I sit, thoughts swirling around me, yet unable to grasp any of them to get them down on paper. I am full to overflowing with this blessed mess that is life.
Listening to my kids working together to pull off a super-secret surprise, gratitude for such wonderful children fills me. Even the less than lovely bickering that eventually sneaks into their covert plans fails to faze me. Love lives in those words and in the souls who speak them.
Feeling the pain wracking my body, all sense of motivation to get anything accomplished tries to flee, but I won't have any of that. There is work to do, spirits to nourish, young lives to inspire and be inspired by, and a beautiful day just on the other side of the door. Unwrapping myself from my comforter - aptly named, by the way, as I find it very comfortable and comforting - I encourage my reluctant body into action. Strange, and somewhat amusing sounds emerge from my body in a mix of effort, pain, and trying not to use inappropriate words in front of my children as I propel myself into action. I'm a blessed mess!
I decide I will help my husband with laundry - usually his job because of the stairs involved in the process. I bring a basket of dirty clothes to the laundry area, pull the clean clothes out of the dryer into another basket, then get interrupted by my eldest daughter as I put the clothes from the washer into the dryer. Turning the dryer on and starting the filling process with the washer, I wrap up my conversation with my daughter, grab the basket of clothes, and dump it onto the filling washer. As I squish the last of the load below the surface of the water, the realization that I put the clothes I had just taken out of the dryer into the washer whacks me upside the head. I'm washing the clean, formerly dry, clothes. I crank the washer to spin and laugh - so much for being helpful!
In the van on the way to the farm a little while later, we crank the music, sing at the top of our lungs, and celebrate once more this day and its blessings. At these times, gratitude flows freely, worries seem far away.

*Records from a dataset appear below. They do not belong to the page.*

(** * The MCP message bus of the agentic RAG chatbot

    A shallow embedding of [src/models/mcp.py] (the envelope [MCPMessage],
    the broker [MCPBroker] and [create_mcp_message]) and of
    [src/agents/base_agent.py] ([BaseAgent]), with the properties of the
    bus stated and proved over it; then the ingestion of documents
    ([src/agents/ingestion_agent.py]) and the agents of the application
    with the path of a question through them ([src/agents],
    [src/app]). *)

From Stdlib Require Import ZArith Lia Ascii String.
From stdpp Require Import base option list gmap strings.
From stdpp Require Import pretty.

Local Open Scope string_scope.
Local Open Scope list_scope.

(** ** [uuid.uuid4] and [str] of a UUID

    [MCPMessage.trace_id] defaults to [str(uuid.uuid4())].  CPython builds
    a version-4 UUID from sixteen random bytes read as a big-endian
    integer, forces the variant and version bits, and prints it as 32
    lower-case hexadecimal digits in groups of 8-4-4-4-12. *)
Module Uuid.

(** [int.from_bytes(os.urandom(16))]: whatever the source of randomness
    yields, sixteen bytes hold a number below [2^128]. *)
Definition from_bytes16 (r : Z) : Z := Z.land r (Z.ones 128).

(** [UUID.__init__(bytes=..., version=4)]:
    [int &= ~(0xc000 << 48); int |= 0x8000 << 48;
     int &= ~(0xf000 << 64); int |= version << 76]. *)
Definition uuid4 (r : Z) : Z :=
  let int := from_bytes16 r in
  let int := Z.land int (Z.lnot (Z.shiftl 0xc000 48)) in
  let int := Z.lor int (Z.shiftl 0x8000 48) in
  let int := Z.land int (Z.lnot (Z.shiftl 0xf000 64)) in
  Z.lor int (Z.shiftl 4 76).

Definition hexdigit (d : Z) : ascii :=
  nth (Z.to_nat d) (list_ascii_of_string "0123456789abcdef") "0"%char.

(** ['%0kx' % n] for [0 <= n < 16^k]: the [k] low hexadecimal digits,
    most significant first. *)
Fixpoint hex (k : nat) (n : Z) : list ascii :=
  match k with
  | O => []
  | S k' => hex k' (n / 16) ++ [hexdigit (n mod 16)]
  end.

Definition slice (i j : nat) (l : list ascii) : list ascii :=
  take (j - i) (drop i l).

(** [UUID.__str__]:
    [hex = '%032x' % self.int;
     '%s-%s-%s-%s-%s' % (hex[:8], hex[8:12], hex[12:16], hex[16:20], hex[20:])]. *)
Definition groups (h : list ascii) : list ascii :=
  slice 0 8 h ++ "-"%char :: slice 8 12 h ++ "-"%char :: slice 12 16 h
  ++ "-"%char :: slice 16 20 h ++ "-"%char :: drop 20 h.

Definition str (u : Z) : string := string_of_list_ascii (groups (hex 32 u)).

(** Reading the digits back, used to show that [str] loses nothing. *)
Definition unhexdigit (c : ascii) : Z :=
  let n := Z.of_nat (nat_of_ascii c) in
  if (n <? 58)%Z then (n - 48)%Z else (n - 87)%Z.

Definition unhex (l : list ascii) : Z :=
  fold_left (fun acc c => (acc * 16 + unhexdigit c)%Z) l 0%Z.

(** The digits of a printed UUID, without the dashes. *)
Definition ungroup (g : list ascii) : list ascii :=
  take 8 g ++ slice 9 13 g ++ slice 14 18 g ++ slice 19 23 g ++ drop 24 g.

End Uuid.
Lemma getitem_lt {A : Type} (l : list A) (i : nat) (d : A) :
  (i < length l)%nat -> getitem l i = Ok (nth i l d).
Proof.
  intros Hi. unfold getitem.
  rewrite (py_index_nonneg l (Z.of_nat i) d) by lia.
  rewrite Nat2Z.id. reflexivity.
Qed.

Lemma getitem_ge {A : Type} (l : list A) (i : nat) :
  (length l <= i)%nat -> getitem l i = Raise IndexError.
Proof.
  intros Hi. unfold getitem, py_index.
  destruct (Z.ltb_spec (Z.of_nat i) 0) as [Hneg|_]; [lia|].
  destruct (Z.leb_spec 0 (Z.of_nat i)) as [_|Hneg]; [|lia].
  destruct (Z.ltb_spec (Z.of_nat i) (Z.of_nat (length l))) as [Hlt|_]; [lia|].
  reflexivity.
Qed.

(** The last element, [l[-1]]. *)
Lemma py_index_last {A : Type} (l : list A) (x : A) :
  py_index (l ++ [x]) (-1) = Ok x.
Proof.
  unfold py_index. rewrite length_app. simpl length.
  replace (-1 <? 0)%Z with true by reflexivity.
  destruct (Z.leb_spec 0 (-1 + Z.of_nat (length l + 1))) as [_|Hneg]; [|lia].
  destruct (Z.ltb_spec (-1 + Z.of_nat (length l + 1))
              (Z.of_nat (length l + 1))) as [_|Hbig]; [|lia].
  simpl.
  replace (Z.to_nat (-1 + Z.of_nat (length l + 1))) with (length l) by lia.
  rewrite list_lookup_middle by reflexivity. reflexivity.
Qed.

Lemma in_range (n k : nat) : In k (range n) <-> (k < n)%nat.
Proof. unfold range. rewrite in_seq. lia. Qed.

Lemma length_range (n : nat) : length (range n) = n.
Proof. unfold range. apply length_seq. Qed.

Lemma lookup_map_range {B : Type} (g : nat -> B) (n k : nat) :
  (k < n)%nat -> map g (range n) !! k = Some (g k).
Proof.
  intros Hk. unfold range.
  change (map g (seq 0 n)) with (g <$> seq 0 n).
  rewrite list_lookup_fmap, lookup_seq_lt by exact Hk. reflexivity.
Qed.

Lemma nth_lookup_eq {B : Type} (l : list B) (k : nat) (x d : B) :
  l !! k = Some x -> nth k l d = x.
Proof. intros Hl. apply nth_lookup_Some with (d := d) in Hl. exact Hl. Qed.

(* ===================================================================== *)
(** ** Line emissivity, opacity and source function *)
(* ===================================================================== *)

Lemma level_index_valid (l : list Z) (n k : nat) :
  Forall (fun i => (0 <= i < Z.of_nat n)%Z) l -> (k < length l)%nat ->
  (0 <= nth k l 0%Z < Z.of_nat n)%Z.
Proof.
  intros Hall Hk.
  destruct (l !! k) as [i|] eqn:Hl.
  - rewrite (nth_lookup_eq l k i 0%Z Hl).
    exact (proj1 (Forall_lookup _ l) Hall k i Hl).
  - apply lookup_ge_None in Hl. lia.
Qed.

Returning home to my bed and my comforter, life's stresses once again try to seize me in their depressing grip - $500 in van repairs, who-knows-how-much worth of household fixes awaiting my husband's attention, bills piling up faster than paychecks, my body not cooperating with my treatment plan...and the list goes on. I take a few deep breaths and give thanks that we have this van and this house and my husband's job; that we have family that has our backs and that we are able to pay it forward every day by sharing our time and talents with others; that I have a diagnosis and a treatment plan and insurance that covers the more-than-my-house-is-worth a year cost of just one of my medications. The words of one of the songs we belted out on our drive echo in my mind...
Have I not commanded you? Be strong and courageous. Do not be terrified. Do not be discouraged. For the Lord your God will be with you wherever you go. (Joshua 1:9)And there it is. God is with us wherever we go, whatever we are going through, whatever mess we're in. God doesn't always step in and fix our messes, but knowing God is with us transforms our difficult times into BLESSED messes.